Az ötede yaşlıca bir adam düşürdü telefonu cebinden, arkasından koştu gençten bir çocuk, pembeleşti yaşlıca adamın yüzü mutluluktan, genç huzurlu. Döndü yoluna arkasından.

Geçenlerde, kendini bilmezin biri, aklımca kandıracakmış esnafı, vatandaşı. Vermiş yakayı ele. Tabi verilmiş adalete.

Çıkarılmış mahkemeye. Yolsuzluk, haksızlık yapabilir mi hiç hukukun olduğu yerde. Yapamamış tabi. Yemiş 25 yıl cezayı. Nerede? Ülkemin bugünün de!

Eskiden öyle miydi?

Ahhhhh Var mıydı bu adalet, bu hukuk? Bu huzur, bu bolluk var mıydı? Ya güvenli miydi hiç böyle sokaklar? Mutluluk? Aileler iftiharla durabiliyor muydu, evlatların yanında. Hepsi ülkemin bugününde!

Her yeni doğan sabahımız adeta bir bayram havası. Nerede? Ülkemin geldiği bugünün de?

İnandınız mı? Vallahi yıllardır inanıyoruz. Şaka şaka.

Analar, babalar iftihar değil, evlada bakamadığı için yaşamdan yılmış Çocukların küçük bir azınlık dışındaki geniş kesimi değil sucuğu, menemeni, peyniri bulamıyor. Ne rengarenk kalemi, defteri; Hatta bir kısmı okula gidemiyor, sanayide çalışıyor.

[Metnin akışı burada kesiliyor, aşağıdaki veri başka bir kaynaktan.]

(** *** Typed values and type descriptors *)

(** The instances the codec produces and consumes.  A dataclass
    instance carries its class name and its attributes in declaration
    order; comparing two [value]s is Python's [==] on them. *)
Inductive value : Type :=
| VNone
| VBool (b : bool)
| VInt (n : Z)
| VStr (s : string)
| VBytes (bs : list byte)
| VLabel (l : BlockLabel)
| VData (k : TypedDataClass) (bs : list byte)
| VAmount (n : Z)
| VTuple (items : list value)
| VObject (cls : string) (attrs : list (string * value)).

(** [getattr(val, name)]. *)
Fixpoint getattr (name : string) (attrs : list (string * value)) : option value :=
  match attrs with
  | [] => None
  | (k, v) :: r => if String.eqb k name then Some v else getattr name r
  end.

(** *** Outcomes *)

(** What a call can raise besides the codec's own error classes. *)
Inductive exn : Type :=
| ValueError        (* from [int(val, 0)], and from writing the decimal
                       numeral of an integer of too many digits *)
| ValidationError (expected actual : nat)
                    (* wrong length given to a fixed-length constructor *)
| NegativeValue     (* negative number given to a quantity constructor *)
| TypeError         (* a built-in applied to a value of another class *)
| AttributeError    (* an attribute the class of the value lacks *)
| RecursionError.   (* the interpreter's call stack is used up *)

(** [compages.StructuringError]; the message is kept as data. *)
Inductive StructuringError : Type :=
| NotHexData        (* "The value must be a 0x-prefixed hex-encoded data" *)
| NotHexInteger     (* "The value must be a 0x-prefixed hex-encoded integer" *)
| MalformedHex      (* [str(exc)] of the [ValueError] of [bytes.fromhex] *)
| MalformedLabel    (* [str(exc)] of the [ValueError] of [BlockLabel(val)] *)
| TxNotMapping      (* "Transaction must be a mapping type" *)
| TxMissingType     (* "Transaction is missing the `type` field" *)
| VariantMismatch (expected : Z) (actual : value)
                    (* "Expected transaction type {expected}, got {actual}" *)
| NotInt | NotStr | NotBool | NotNone | NotSequence | NotMapping
| ElementError (index : nat) (cause : StructuringError)
| FieldError (name : string) (cause : StructuringError)
| MissingField (name : string)
| NoMatchingVariant.

(** [compages.UnstructuringError]. *)
Inductive UnstructuringError : Type :=
| UNotInt | UNotStr | UNotBool | UNotNone | UNotSequence | UNotDataclass
| UElementError (index : nat) (cause : UnstructuringError)
| UFieldError (name : string) (cause : UnstructuringError)
| UNoMatchingVariant.

(** The result of a call: a value, the codec's error, or another
    exception passing through. *)
Inductive outcome (E A : Type) : Type :=
| Ok (a : A)
| Fail (e : E)
| Raise (x : exn).

Arguments Ok {E A} a.
Arguments Fail {E A} e.
Arguments Raise {E A} x.

Definition bind {E A B} (m : outcome E A) (k : A -> outcome E B) : outcome E B :=
  match m with
  | Ok a => k a
  | Fail e => Fail e
  | Raise x => Raise x
  end.

Notation "x <- m ;; k" := (bind m (fun x => k))
  (at level 61, m at next level, right associativity).

(** [try: ... except Error as exc: raise Error(ctx, exc)]. *)
Definition wrap {E A} (ctx : E -> E) (m : outcome E A) : outcome E A :=
  match m with
  | Ok a => Ok a
  | Fail e => Fail (ctx e)
  | Raise x => Raise x
  end.

Definition is_ok {E A} (m : outcome E A) : bool :=
  match m with Ok _ => true | _ => false end.

(** The first exception of a sequence of steps, if any step raises. *)
Definition first_raised (steps : list (option exn)) : option exn :=
  fold_right (fun step rest => match step with Some x => Some x | None => rest end)
    None steps.
(** The slicer succeeds on every well-formed data set; shared by the
    safety statement and by the termination of the training loop. *)
Lemma getBatch_defined {Img Lbl : Type} (imgs : list Img) (lbls : list Lbl)
    (b i : Z) :
  (1 <= length imgs)%nat -> length lbls = length imgs -> 1 <= b -> 0 <= i ->
  let n := Z.of_nat (length imgs) in
  let s := startIndex n b i in
  let e := endIndex n b i in
  getBatch imgs lbls b i =
    Some (mkBatch (firstn (Z.to_nat (e - s)) (skipn (Z.to_nat s) imgs))
                  (firstn (Z.to_nat (e - s)) (skipn (Z.to_nat s) lbls))).
Proof.
  intros Hn Hl Hb Hi. cbv zeta.
  assert (Hn' : 1 <= Z.of_nat (length imgs)) by lia.
  pose proof (startIndex_bounds Hn' Hb Hi) as Hs.
  pose proof (endIndex_bounds Hn' Hb Hi) as He.
  unfold getBatch.
  destruct (@tf_slice_fits _ imgs (startIndex (Z.of_nat (length imgs)) b i)
              (endIndex (Z.of_nat (length imgs)) b i
               - startIndex (Z.of_nat (length imgs)) b i)) as [E1 _]; try lia.
  destruct (@tf_slice_fits _ lbls (startIndex (Z.of_nat (length imgs)) b i)
              (endIndex (Z.of_nat (length imgs)) b i
               - startIndex (Z.of_nat (length imgs)) b i)) as [E2 _]; try lia.
  rewrite E1, E2. reflexivity.
Qed.

Lemma getBatch_rows {Img Lbl : Type} (imgs : list Img) (lbls : list Lbl)
    (b i : Z) :
  (1 <= length imgs)%nat -> length lbls = length imgs -> 1 <= b -> 0 <= i ->
  exists bt,
    getBatch imgs lbls b i = Some bt
    /\ Z.of_nat (length (images bt))
       = endIndex (Z.of_nat (length imgs)) b i
         - startIndex (Z.of_nat (length imgs)) b i
    /\ length (labels bt) = length (images bt).
Proof.
  intros Hn Hl Hb Hi.
  assert (Hn' : 1 <= Z.of_nat (length imgs)) by lia.
  pose proof (startIndex_bounds Hn' Hb Hi) as Hs.
  pose proof (endIndex_bounds Hn' Hb Hi) as He.
  eexists. split; [apply getBatch_defined; assumption|].
  simpl. rewrite !length_firstn, !length_skipn. lia.
Qed.

(** C3.  The number of batches of an epoch is the ceiling of
    [numTrain / batchSize], that is the least [n] with
    [n * batchSize >= numTrain]; on a data set of [numTrain >= 1] rows the
    batch of index [i] is the run of rows that starts at
    [(i * batchSize) mod numTrain] and has
    [min batchSize (numTrain - start)] rows; for 500 rows and batches of 32
    there are 16 batches and the last one has 20 rows. *)
Theorem batch_count_and_slices {Img Lbl : Type} (imgs : list Img)
    (lbls : list Lbl) (batchSize : Z) :
  0 < batchSize -> length lbls = length imgs ->
  let numTrain := Z.of_nat (length imgs) in
  ((numBatches numTrain batchSize - 1) * batchSize < numTrain
     <= numBatches numTrain batchSize * batchSize)
  /\ (1 <= numTrain -> forall i, 0 <= i ->
      let start := (i * batchSize) mod numTrain in
      let len := Z.min batchSize (numTrain - start) in
      exists bt,
        getBatch imgs lbls batchSize i = Some bt
        /\ images bt = firstn (Z.to_nat len) (skipn (Z.to_nat start) imgs)
        /\ labels bt = firstn (Z.to_nat len) (skipn (Z.to_nat start) lbls)
        /\ Z.of_nat (length (images bt)) = len)
  /\ (numTrain = 500 -> batchSize = 32 ->
      numBatches numTrain batchSize = 16
      /\ exists bt,
           getBatch imgs lbls batchSize (numBatches numTrain batchSize - 1)
             = Some bt
           /\ length (images bt) = 20%nat).
Proof.
  intros Hb Hl numTrain. split; [apply numBatches_ceiling; assumption|].
  assert (Slice : 1 <= numTrain -> forall i, 0 <= i ->
      exists bt,
        getBatch imgs lbls batchSize i = Some bt
        /\ images bt = firstn (Z.to_nat (Z.min batchSize (numTrain - (i * batchSize) mod numTrain)))
                              (skipn (Z.to_nat ((i * batchSize) mod numTrain)) imgs)
        /\ labels bt = firstn (Z.to_nat (Z.min batchSize (numTrain - (i * batchSize) mod numTrain)))
                              (skipn (Z.to_nat ((i * batchSize) mod numTrain)) lbls)
        /\ Z.of_nat (length (images bt))
           = Z.min batchSize (numTrain - (i * batchSize) mod numTrain)).
  { intros Hn i Hi.
    assert (Hs : startIndex numTrain batchSize i = (i * batchSize) mod numTrain).
    { unfold startIndex, JS.rem. apply Z.rem_mod_nonneg; nia. }
    assert (Hlen : endIndex numTrain batchSize i - startIndex numTrain batchSize i
                   = Z.min batchSize (numTrain - (i * batchSize) mod numTrain)).
    { unfold endIndex. rewrite Hs. lia. }
    pose proof (Z.mod_pos_bound (i * batchSize) numTrain ltac:(lia)) as Hm.
    eexists. split.
    - apply getBatch_defined; unfold numTrain in *; lia.
    - fold numTrain. rewrite Hlen, Hs. simpl.
      repeat split. rewrite length_firstn, length_skipn.
      unfold numTrain in *.
      generalize dependent ((i * batchSize) mod Z.of_nat (length imgs)).
      intros; lia. }
  split; [exact Slice|].
  intros Hn Hbs. rewrite Hn, Hbs in *.
  assert (H16 : numBatches 500 32 = 16) by (vm_compute; reflexivity).
  split; [exact H16|].
  rewrite H16. destruct (Slice ltac:(lia) 15 ltac:(lia)) as (bt & G & _ & _ & L).
  exists bt. split; [exact G|].
  change ((15 * 32) mod 500) with 480 in L. lia.
Qed.

(** C10.  On a data set with at least one row, for a batch size of at
    least one and a batch index that is not negative, the indices the
    slicer computes are in bounds, the batch it returns is not empty and
    has at most [batchSize] rows, and images and labels have the same
    number of rows. *)
Theorem getBatch_in_bounds {Img Lbl : Type} (imgs : list Img)
    (lbls : list Lbl) (batchSize batchIndex : Z) :
  (1 <= length imgs)%nat -> length lbls = length imgs ->
  1 <= batchSize -> 0 <= batchIndex ->
  let numExamples := Z.of_nat (length imgs) in
  let s := startIndex numExamples batchSize batchIndex in
  let e := endIndex numExamples batchSize batchIndex in
  0 <= s < numExamples
  /\ s < e <= numExamples
  /\ exists bt,
       getBatch imgs lbls batchSize batchIndex = Some bt
       /\ 1 <= Z.of_nat (length (images bt)) <= batchSize
       /\ length (labels bt) = length (images bt).
Proof.
  intros Hn Hl Hb Hi. cbv zeta.
  assert (Hn' : 1 <= Z.of_nat (length imgs)) by lia.
  pose proof (startIndex_bounds Hn' Hb Hi) as Hs.
  pose proof (endIndex_bounds Hn' Hb Hi) as He.
  split; [exact Hs|]. split; [exact He|].
  destruct (getBatch_rows imgs lbls Hn Hl Hb Hi) as (bt & G & L & LL).
  exists bt. split; [exact G|]. split; [|exact LL].
  rewrite L. unfold endIndex in *. lia.
Qed.

End BatchFacts.

(** A data set of 500 rows, as the bundled sample. *)
Lemma batch_count_and_slices_witness :
  Mnist.numBatches 500 32 = 16
  /\ exists bt,
       Mnist.getBatch (repeat tt 500) (repeat tt 500) 32 (Mnist.numBatches 500 32 - 1)
         = Some bt
       /\ length (Mnist.images bt) = 20%nat.
Proof.
  refine (proj2 (proj2 (@batch_count_and_slices unit unit (repeat tt 500)
                          (repeat tt 500) 32 _ _)) _ _);
    vm_compute; reflexivity.
Defined.

Lemma getBatch_in_bounds_witness :
  exists bt,
    Mnist.getBatch [1; 2; 3; 4; 5] [10; 20; 30; 40; 50] 2 2 = Some bt
    /\ 1 <= Z.of_nat (length (Mnist.images bt)) <= 2
    /\ length (Mnist.labels bt) = length (Mnist.images bt).
Proof.
  refine (proj2 (proj2 (@getBatch_in_bounds Z Z [1; 2; 3; 4; 5]
                          [10; 20; 30; 40; 50] 2 2 _ _ _ _)));
    simpl; lia.
Defined.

Sokaklar temiz, caddeler güvenli değil. Hele biri düşürsün telefon, anında hop üstüne içsin soğuk suyunu. Sokakta omuzuna değmiyor, kadınları öldürüyor. Kimse utanç duymuyor. Ama o da açık giymişti, erkekliğim diyor; hop salıveriliyor.

Kandırdıysan kandırdın vatandaşı, esnafı. Ne mahkemesi, sen de kanmasaydın efendi. Ne adaleti kardeşim, ne hukuku.

Mutlulukmuş! Açlık, sefalet, yoksulluk haberleri gırla.

Altmış beşi, yetmiş beşi, sekseni geçtik. Şöyle bir 90’lara dönsek, o bile yetecek.

Hani, şu sırtımıza yıllardır bindirilen vergilerden bir kurtulabilsek, gör bak o zaman nasıl bayram havası esecek. Uyanılan her sabah nasıl bayrama dönecek.